Chances are you have seen chickweed growing in the lawn and, after admiring the delicate flowers, picked it and discarded it. Chickweed is very prolific, especially in the spring when the taller flowers are not around to block out the sunlight. However, while it is considered a weed, it is also an herb and can be used as such.
Chickweed is actually an herb that started out as a weed in Europe and has been naturalized worldwide. It is so named because it is a favorite food of chickens. Chickweed is an annual, meaning that the plant's life span is over in one year, and the plants for the next year come from seeds, either self-seeded by the plant or sewn in by the gardener.
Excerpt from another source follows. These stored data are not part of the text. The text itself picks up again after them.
(** * CII optimisation engine (server/optimizer.py): a shallow embedding

    The development follows [MaritimeOptimizer] of [server/optimizer.py].

    Numbers.  Python [float] values are embedded as [pyfloat]: an exact
    rational, or one of the IEEE specials [+inf], [-inf], [nan].  The
    arithmetic on the specials and the comparisons against [nan] follow
    IEEE 754 as Python exposes it; the arithmetic on finite values is exact,
    so binary64 rounding error, overflow and the sign of zero are outside the
    model.  Python's [/] on floats raises [ZeroDivisionError] on a zero
    divisor ([py_div]); the same operator on a [numpy.float64] operand
    returns [inf] or [nan] instead ([np_div]).

    Exceptions.  Fallible code lives in the error monad [exc].

    Library code.  Two callees are not part of the repository: the float
    power operator used by [calculate_required_cii], and
    [scipy.optimize.differential_evolution].  They are the two fields of
    [Externals]; what the development needs from them is stated as explicit
    contracts ([de_respects_bounds], [de_seed_reproducible]). *)

From Stdlib Require Import ZArith QArith Qabs Qround Lqa Lia Bool List String Ascii.
From Stdlib Require Import DecimalString.
Import ListNotations.

Local Open Scope Q_scope.
Local Open Scope string_scope.

(** ** Exceptions *)

Inductive exn : Type :=
| ZeroDivisionError
| ValueError
| KeyError
| IndexError
| OverflowError.

Inductive exc (A : Type) : Type :=
| Ok (a : A)
| Raise (e : exn).
Arguments Ok {A} a.
Arguments Raise {A} e.

Definition bind {A B : Type} (m : exc A) (k : A -> exc B) : exc B :=
  match m with
  | Ok a => k a
  | Raise e => Raise e
  end.

Notation "x <- m ;; k" := (bind m (fun x => k))
  (at level 61, m at next level, right associativity).

(** ** Floats *)

Inductive pyfloat : Type :=
| Fin (q : Q)
| PInf
| NInf
| NaN.

Coercion Fin : Q >-> pyfloat.

Definition Qsign (q : Q) : comparison := Qcompare 0 q.

Definition pf_neg (x : pyfloat) : pyfloat :=
  match x with
  | Fin q => Fin (- q)
  | PInf => NInf
  | NInf => PInf
  | NaN => NaN
  end.

(** [inf] with the sign of a finite factor; [0 * inf] is [nan]. *)
Definition signed_inf (q : Q) (positive : bool) : pyfloat :=
  match Qsign q with
  | Lt => if positive then PInf else NInf
  | Gt => if positive then NInf else PInf
  | Eq => NaN
  end.

Definition pf_mul (x y : pyfloat) : pyfloat :=
  match x, y with
  | NaN, _ | _, NaN => NaN
  | Fin a, Fin b => Fin (a * b)
  | Fin a, PInf | PInf, Fin a => signed_inf a true
  | Fin a, NInf | NInf, Fin a => signed_inf a false
  | PInf, PInf | NInf, NInf => PInf
  | PInf, NInf | NInf, PInf => NInf
  end.

Definition pf_add (x y : pyfloat) : pyfloat :=
  match x, y with
  | NaN, _ | _, NaN => NaN
  | Fin a, Fin b => Fin (a + b)
  | PInf, NInf | NInf, PInf => NaN
  | PInf, _ | _, PInf => PInf
  | NInf, _ | _, NInf => NInf
  end.

Definition pf_sub (x y : pyfloat) : pyfloat := pf_add x (pf_neg y).

(** IEEE division with a non-zero divisor. *)
Definition pf_div_nz (x y : pyfloat) : pyfloat :=
  match x, y with
  | NaN, _ | _, NaN => NaN
  | Fin a, Fin b => Fin (a / b)
  | Fin _, (PInf | NInf) => Fin 0
  | PInf, Fin b => signed_inf b true
  | NInf, Fin b => signed_inf b false
  | (PInf | NInf), (PInf | NInf) => NaN
  end.

Definition pf_eqb (x y : pyfloat) : bool :=
  match x, y with
  | Fin a, Fin b => Qeq_bool a b
  | PInf, PInf | NInf, NInf => true
  | _, _ => false
  end.

Definition pf_leb (x y : pyfloat) : bool :=
  match x, y with
  | NaN, _ | _, NaN => false
  | Fin a, Fin b => Qle_bool a b
  | NInf, _ | _, PInf => true
  | _, _ => false
  end.

Definition pf_ltb (x y : pyfloat) : bool :=
  match x, y with
  | NaN, _ | _, NaN => false
  | Fin a, Fin b => negb (Qle_bool b a)
  | NInf, NInf | PInf, PInf => false
  | NInf, _ | _, PInf => true
  | _, _ => false
  end.

Definition pf_gtb (x y : pyfloat) : bool := pf_ltb y x.

Definition is_zero (x : pyfloat) : bool := pf_eqb x (Fin 0).

(** [x / y] on Python floats. *)
Definition py_div (x y : pyfloat) : exc pyfloat :=
  if is_zero y then Raise ZeroDivisionError else Ok (pf_div_nz x y).

(** [x / y] when an operand is a [numpy.float64]: never raises. *)
Definition np_div (x y : pyfloat) : pyfloat :=
  if is_zero y then
    match x with
    | Fin a => signed_inf a true
    | PInf => PInf
    | NInf => NInf
    | NaN => NaN
    end
  else pf_div_nz x y.

(** [max(a, b)] of Python: the first argument unless the second is greater. *)
Definition py_max (a b : pyfloat) : pyfloat := if pf_gtb b a then b else a.

(** [abs(x)]. *)
Definition py_abs (x : pyfloat) : pyfloat :=
  match x with
  | Fin q => Fin (Qabs q)
  | PInf | NInf => PInf
  | NaN => NaN
  end.

(** Nearest integer, ties to the even one. *)
Definition round_half_even (q : Q) : Z :=
  let f := Qfloor q in
  match Qcompare (q - inject_Z f) (1 # 2) with
  | Lt => f
  | Gt => (f + 1)%Z
  | Eq => if Z.even f then f else (f + 1)%Z
  end.

Definition pow10 (ndigits : nat) : Z := Z.pow 10 (Z.of_nat ndigits).

(** [round(x, ndigits)] with [ndigits >= 0]. *)
Definition py_round (x : pyfloat) (ndigits : nat) : pyfloat :=
  match x with
  | Fin q =>
      Fin (inject_Z (round_half_even (q * inject_Z (pow10 ndigits)))
           / inject_Z (pow10 ndigits))
  | _ => x
  end.

(** [f'{x:.1f}']. *)
Definition string_of_nonneg (z : Z) : string :=
  NilZero.string_of_uint (N.to_uint (Z.to_N z)).

Definition format_1f (x : pyfloat) : string :=
  match x with
  | NaN => "nan"
  | PInf => "inf"
  | NInf => "-inf"
  | Fin q =>
      let n := round_half_even (Qabs q * 10) in
      (if Qle_bool 0 q then "" else "-")
        ++ string_of_nonneg (n / 10)%Z ++ "." ++ string_of_nonneg (n mod 10)%Z
  end.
Chickweed grows from 3 to 8 inches high, and the plants will mat together and grow to about 16 inches long. The leaves, which have smooth edges, are no more than 1 inch long and can be as short as ½ inch and always grow in pairs, directly opposite each other on the stem. The stem itself is not smooth, having a line of hairs covering the entire length. The flowers themselves are petite, measuring just 1/8 inch across. They are white with five petals, giving them a star shape. Directly under the flower petals are five sepals, which look like leaves, and grow as long as the petals.
There are a few different types of chickweed, each one with its own modification on the general features, and all of them are edible. Common chickweed has leaves with stalks, star chickweed has leaves without stalks, and mouse-ear chickweed has coarse hairs.
Common chickweed as well as star chickweed can be eaten raw in salads or cooked just like spinach, for about five minutes. Mouse hair chickweed is a bit tough to eat raw. It has to be cooked. Chickweed is an excellent source of vitamins and minerals including A, D, B complex, C, rutin. iron, calcium, potassium, phosphorus, zinc, manganese, sodium, copper, and silica.
Be careful when picking chickweed. There are poisonous plants that grow the same way, but have different features. Spotted Spurge trails along the ground and has the same leaf characteristics, but has different flowers, and if you break the stem, you will get a milky sap. Matted doorweed, also known as oval-leaf knotweed, also trails along the ground, but the leaves are not opposite one another--they alternate up the stem one by one.